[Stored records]
****

(** ** X6 *)

(** X6.  In the stored pagination of a run whose numbers are safe
    integers, the first page never has a [prev]; a page beyond the
    first, with a positive limit, has [prev] one page back, on page 1 at
    the earliest; with a negative limit every page from the first on
    announces a [next] page whatever the collection holds, and has no
    [prev]. *)
Theorem pagination_links_at_the_edges {Doc : Type} (model : Model Doc)
    (populate_path : option string) (req_query : loc) (w : world Doc)
    (o : object) :
  heap w !! req_query = Some o ->
  safe_numbers o ->
  let run := advancedResults model populate_path req_query w in
  fst run = inr tt ->
  exists total resp,
    countDocuments model None = inr total
    /\ res_advancedResults (snd run) = Some resp
    /\ (page_of o = 1%Z -> prev (pagination resp) = None)
    /\ ((1 < page_of o)%Z -> (0 < limit_of o)%Z ->
        prev (pagination resp) = Some (mkPageRef (page_of o - 1) (limit_of o))
        /\ (1 <= page_of o - 1)%Z)
    /\ ((limit_of o < 0)%Z -> (1 <= page_of o)%Z ->
        prev (pagination resp) = None
        /\ ((0 <= total)%Z ->
            next (pagination resp)
            = Some (mkPageRef (page_of o + 1) (limit_of o)))).
Proof.
  intros Hrq _ run. subst run. run_cases Hrq; try discriminate.
  intros _. exists total. eexists. split; [reflexivity|].
  split; [reflexivity|].
  cbn [pagination pagination_for next prev].
  unfold startIndex_of, endIndex_of.
  split; [|split].
  - intros ->. now rewrite Z.sub_diag.
  - intros Hp Hl. split; [|lia].
    destruct (Z.gtb_spec ((page_of o - 1) * limit_of o) 0); [reflexivity | nia].
  - intros Hl Hp. split.
    + destruct (Z.gtb_spec ((page_of o - 1) * limit_of o) 0);
        [nia | reflexivity].
    + intros Ht.
      destruct (Z.ltb_spec (page_of o * limit_of o) total);
        [reflexivity | nia].
Qed.

Lemma pagination_links_at_the_edges_witness :
  let w := incoming MoreSamples.negative_limit in
  let run := advancedResults (constant_model 0 []) None request_query w in
  fst run = inr tt
  /\ exists resp,
       res_advancedResults (snd run) = Some resp
       /\ next (pagination resp) = Some (mkPageRef 3 (-5))
       /\ prev (pagination resp) = None.
Proof.
  cbv zeta. split; [reflexivity|].
  assert (Hsafe : safe_numbers MoreSamples.negative_limit).
  { assert (Hp : page_of MoreSamples.negative_limit = 2%Z) by reflexivity.
    assert (Hl : limit_of MoreSamples.negative_limit = (-5)%Z)
      by reflexivity.
    unfold safe_numbers, startIndex_of, endIndex_of, Js.safe,
      Js.MAX_SAFE_INTEGER.
    rewrite Hp, Hl. lia. }
  destruct (pagination_links_at_the_edges (constant_model 0 []) None
              request_query (incoming MoreSamples.negative_limit)
              MoreSamples.negative_limit eq_refl Hsafe eq_refl)
    as (total & resp & Hc & Hres & _ & _ & Hneg).
  exists resp. split; [exact Hres|].
  injection Hc as <-.
  destruct Hneg as (Hprev & Hnext); [reflexivity | discriminate |].
  split; [apply Hnext; lia | exact Hprev].
Defined.

(** * The operator rewrite has an inverse *)

Module UndoFacts.
Import Rewrite Undo RewriteFacts.

Lemma drop_dollars_cons (x w : string) (l : list string) :
  drop_dollars (x :: w :: l)
  = if String.eqb x "$" && is_operator w
    then w :: drop_dollars l
    else x :: drop_dollars (w :: l).
Proof. reflexivity. Qed.

Lemma expand_cons (a : string) (ws : list string) :
  expand (a :: ws)
  = if is_operator a then "$" :: a :: expand ws else a :: expand ws.
Proof. unfold expand. cbn [flat_map]. now destruct (is_operator a). Qed.

(** What the expansion of a list starts with is no operator word. *)
Lemma expand_head (ws : list string) :
  match expand ws with
  | w :: _ => is_operator w = false
  | [] => True
  end.
Proof.
  destruct ws as [|b ws]; [exact I|]. rewrite expand_cons.
  destruct (is_operator b) eqn:Hb; [reflexivity | exact Hb].
Qed.

Lemma drop_expand (ws : list string) : drop_dollars (expand ws) = ws.
Proof.
  induction ws as [|a ws IH]; [reflexivity|].
  rewrite expand_cons. destruct (is_operator a) eqn:Ha.
  - rewrite drop_dollars_cons, Ha, String.eqb_refl. cbn [andb].
    now rewrite IH.
  - pose proof (expand_head ws) as Hhead.
    destruct (expand ws) as [|w l] eqn:Hexp.
    + cbn. f_equal. exact IH.
    + rewrite drop_dollars_cons, Hhead, andb_false_r. now rewrite IH.
Qed.

Lemma starts_with_word_app (a b : string) :
  starts_with_word (a ++ b)
  = match a with
    | "" => starts_with_word b
    | _ => starts_with_word a
    end.
Proof. now destruct a. Qed.

Lemma canonical_segments (s : string) : canonical (segments s) = true.
Proof.
  induction s as [|c s IH]; [reflexivity|].
  rewrite segments_cons.
  destruct (segments s) as [|w ws] eqn:Hseg.
  - cbn. destruct (is_word c); reflexivity.
  - cbn [canonical] in IH. destruct w as [|d r]; [discriminate IH|].
    apply andb_true_iff in IH as [Hw Hws].
    unfold starts_with_word at 1. cbn [Str.head is_word_opt].
    destruct (is_word c) eqn:Hc; cbn [andb].
    + destruct (is_word d) eqn:Hd.
      * cbn [canonical]. rewrite Hc. cbn [all_word]. rewrite Hd.
        apply andb_true_iff in Hw as [Hr Hnext].
        now rewrite Hr, Hnext, Hws.
      * cbn [canonical]. rewrite Hc, Hd. cbn [all_word andb].
        rewrite concat_empty_cons. unfold starts_with_word at 1.
        cbn [String.append Str.head is_word_opt]. rewrite Hd. cbn.
        now rewrite Hw, Hws.
    + cbn [canonical]. rewrite Hc. cbn.
      destruct (is_word d); now rewrite Hw, Hws.
Qed.

Lemma expand_keeps_start (ws : list string) :
  starts_with_word (String.concat "" ws) = false ->
  starts_with_word (String.concat "" (expand ws)) = false.
Proof.
  induction ws as [|a ws IH]; [auto|].
  rewrite expand_cons, concat_empty_cons.
  intros Hstart. destruct (is_operator a) eqn:Ha.
  - rewrite concat_empty_cons. reflexivity.
  - rewrite concat_empty_cons.
    rewrite starts_with_word_app in Hstart |- *.
    destruct a; [now apply IH | exact Hstart].
Qed.

Lemma canonical_expand (ws : list string) :
  canonical ws = true -> canonical (expand ws) = true.
Proof.
  induction ws as [|a ws IH]; [auto|].
  cbn [canonical]. destruct a as [|c r]; [discriminate|].
  intros Hc. apply andb_true_iff in Hc as [Ha Hws].
  specialize (IH Hws).
  rewrite expand_cons.
  assert (Hsame : canonical (String c r :: expand ws) = true).
  { cbn [canonical]. rewrite IH, andb_true_r.
    destruct (is_word c); [|exact Ha].
    apply andb_true_iff in Ha as [Hr Hnext]. rewrite Hr. cbn [andb].
    apply negb_true_iff in Hnext. apply negb_true_iff.
    now apply expand_keeps_start. }
  destruct (is_operator (String c r)); [|exact Hsame].
  change (canonical ("$" :: String c r :: expand ws))
    with (canonical (String c r :: expand ws)).
  exact Hsame.
Qed.

Lemma segments_concat (ws : list string) :
  canonical ws = true -> segments (String.concat "" ws) = ws.
Proof.
  induction ws as [|w ws IH]; [reflexivity|].
  cbn [canonical]. destruct w as [|c r]; [discriminate|].
  intros Hc. apply andb_true_iff in Hc as [Hw Hws].
  rewrite concat_empty_cons.
  destruct (is_word c) eqn:Hword.
  - apply andb_true_iff in Hw as [Hr Hnext]. apply negb_true_iff in Hnext.
    rewrite segments_word_run; [now rewrite IH | | exact Hnext].
    cbn [all_word]. now rewrite Hword, Hr.
  - apply String.eqb_eq in Hw as ->. cbn [String.append].
    rewrite segments_nonword by exact Hword. now rewrite IH.
Qed.

Lemma map_prefix_expand (ws : list string) :
  String.concat "" (map prefix_operator ws) = String.concat "" (expand ws).
Proof.
  induction ws as [|a ws IH]; [reflexivity|].
  rewrite expand_cons. cbn [map]. rewrite concat_empty_cons, IH.
  unfold prefix_operator. destruct (is_operator a).
  - rewrite !concat_empty_cons. reflexivity.
  - rewrite concat_empty_cons. reflexivity.
Qed.

Lemma segments_rewrite (s : string) :
  segments (rewrite_standalone s) = expand (segments s).
Proof.
  unfold rewrite_standalone. rewrite map_prefix_expand.
  apply segments_concat, canonical_expand, canonical_segments.
Qed.

Lemma undo_rewrite (s : string) : undo_operators (rewrite_standalone s) = s.
Proof.
  unfold undo_operators. rewrite segments_rewrite, drop_expand.
  apply concat_segments.
Qed.

Lemma length_rewrite (s : string) :
  String.length (rewrite_standalone s)
  = (String.length s + standalone_operators s)%nat.
Proof.
  unfold rewrite_standalone, standalone_operators.
  rewrite <- (concat_segments s) at 2.
  induction (segments s) as [|w ws IH]; [reflexivity|].
  cbn [map List.filter]. rewrite !concat_empty_cons, !StrFacts.length_append, IH.
  unfold prefix_operator. destruct (is_operator w); cbn [List.length String.length String.append]; lia.
Qed.

End UndoFacts.

Import Undo UndoFacts.

(** X18. The operator rewrite loses nothing.  Dropping the [$] in front
    of each operator word of the rewritten text gives the text back, so
    two different texts are never rewritten to the same text; the text
    grows by exactly one character for each operator word that stands
    alone; and two requests whose filter objects differ never hand the
    same text to [JSON.parse]. *)
Theorem operator_rewrite_loses_nothing :
  (forall s, undo_operators (Rewrite.replace_operators s) = s)
  /\ (forall s1 s2,
        Rewrite.replace_operators s1 = Rewrite.replace_operators s2 -> s1 = s2)
  /\ (forall s,
        String.length (Rewrite.replace_operators s)
        = (String.length s + standalone_operators s)%nat)
  /\ (forall o1 o2 : object,
        well_formed (JObj (filter_object o1)) = true ->
        well_formed (JObj (filter_object o2)) = true ->
        filter_text o1 = filter_text o2 ->
        filter_object o1 = filter_object o2).
Proof.
  assert (Hundo : forall s, undo_operators (Rewrite.replace_operators s) = s).
  { intros s. rewrite replace_operators_standalone. apply undo_rewrite. }
  assert (Hinj : forall s1 s2,
            Rewrite.replace_operators s1 = Rewrite.replace_operators s2 ->
            s1 = s2).
  { intros s1 s2 Heq. rewrite <- (Hundo s1), <- (Hundo s2). now rewrite Heq. }
  split; [exact Hundo|]. split; [exact Hinj|]. split.
  - intros s. rewrite replace_operators_standalone. apply length_rewrite.
  - intros o1 o2 Hwf1 Hwf2 Heq. unfold filter_text in Heq.
    apply Hinj in Heq.
    pose proof (parse_stringify _ Hwf1) as H1.
    pose proof (parse_stringify _ Hwf2) as H2.
    rewrite Heq in H1. rewrite H1 in H2. now injection H2.
Qed.

(** * The controllers *)

Module ControllerFacts.
Import JSON Effects Controllers Conduct.

Section WithDoc.
Context {Doc : Type}.
Implicit Types st : exchange Doc.

Lemma new_calls_app st b (l : list (call Doc)) :
  new_calls st (mkExchange b (calls st ++ l)) = l.
Proof. unfold new_calls; cbn [calls]. apply drop_app_length. Qed.

Lemma listed_In (ids : list string) (u : User) :
  already_listed ids u = true <-> In (user_id u) ids.
Proof.
  unfold already_listed. induction ids as [|x ids IH]; cbn.
  - split; [discriminate | tauto].
  - destruct (String.eqb_spec x (user_id u)) as [->|Hne]; cbn.
    + split; [auto | reflexivity].
    + rewrite IH. split; [auto | intros [?|?]; [congruence | assumption]].
Qed.

Lemma not_listed_In (ids : list string) (u : User) :
  not_listed ids u = true <-> ~ In (user_id u) ids.
Proof.
  unfold not_listed. induction ids as [|x ids IH]; cbn.
  - split; [tauto | reflexivity].
  - destruct (String.eqb_spec x (user_id u)) as [->|Hne].
    + split; [discriminate | intros Hn; exfalso; apply Hn; auto].
    + rewrite IH. split.
      * intros Hn [?|?]; [congruence | auto].
      * intros Hn Hi; apply Hn; auto.
Qed.

Lemma without_In (ids : list string) (u : User) (x : string) :
  In x (without ids u) <-> In x ids /\ x <> user_id u.
Proof.
  unfold without. rewrite List.filter_In.
  destruct (String.eqb_spec x (user_id u)); cbn; intuition congruence.
Qed.

Lemma without_absent (ids : list string) (u : User) :
  ~ In (user_id u) ids -> without ids u = ids.
Proof.
  unfold without. induction ids as [|x ids IH]; cbn; [reflexivity|].
  intros Hn. destruct (String.eqb_spec x (user_id u)) as [->|Hne]; cbn.
  - exfalso; apply Hn; auto.
  - f_equal. apply IH. intros Hi; apply Hn; auto.
Qed.

Lemma without_appended (ids : list string) (u : User) :
  ~ In (user_id u) ids -> without (ids ++ [user_id u]) u = ids.
Proof.
  intros Hn. unfold without. rewrite List.filter_app. cbn.
  rewrite String.eqb_refl; cbn. rewrite List.app_nil_r.
  now apply without_absent.
Qed.

Lemma without_sublist (ids : list string) (u : User) :
  sublist (without ids u) ids.
Proof.
  unfold without. induction ids as [|x ids IH]; cbn; [constructor|].
  destruct (negb _); now constructor.
Qed.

****

**REQUIRED WORK:**
Copy out the entries exactly. Begin at the first line and end with the line that has "(model : Model Doc)".

**EXPECTED ANSWER:**
(** ** X6 *)

(** X6.  In the stored pagination of a run whose numbers are safe
    integers, the first page never has a [prev]; a page beyond the
    first, with a positive limit, has [prev] one page back, on page 1 at
    the earliest; with a negative limit every page from the first on
    announces a [next] page whatever the collection holds, and has no
    [prev]. *)
Theorem pagination_links_at_the_edges {Doc : Type} (model : Model Doc)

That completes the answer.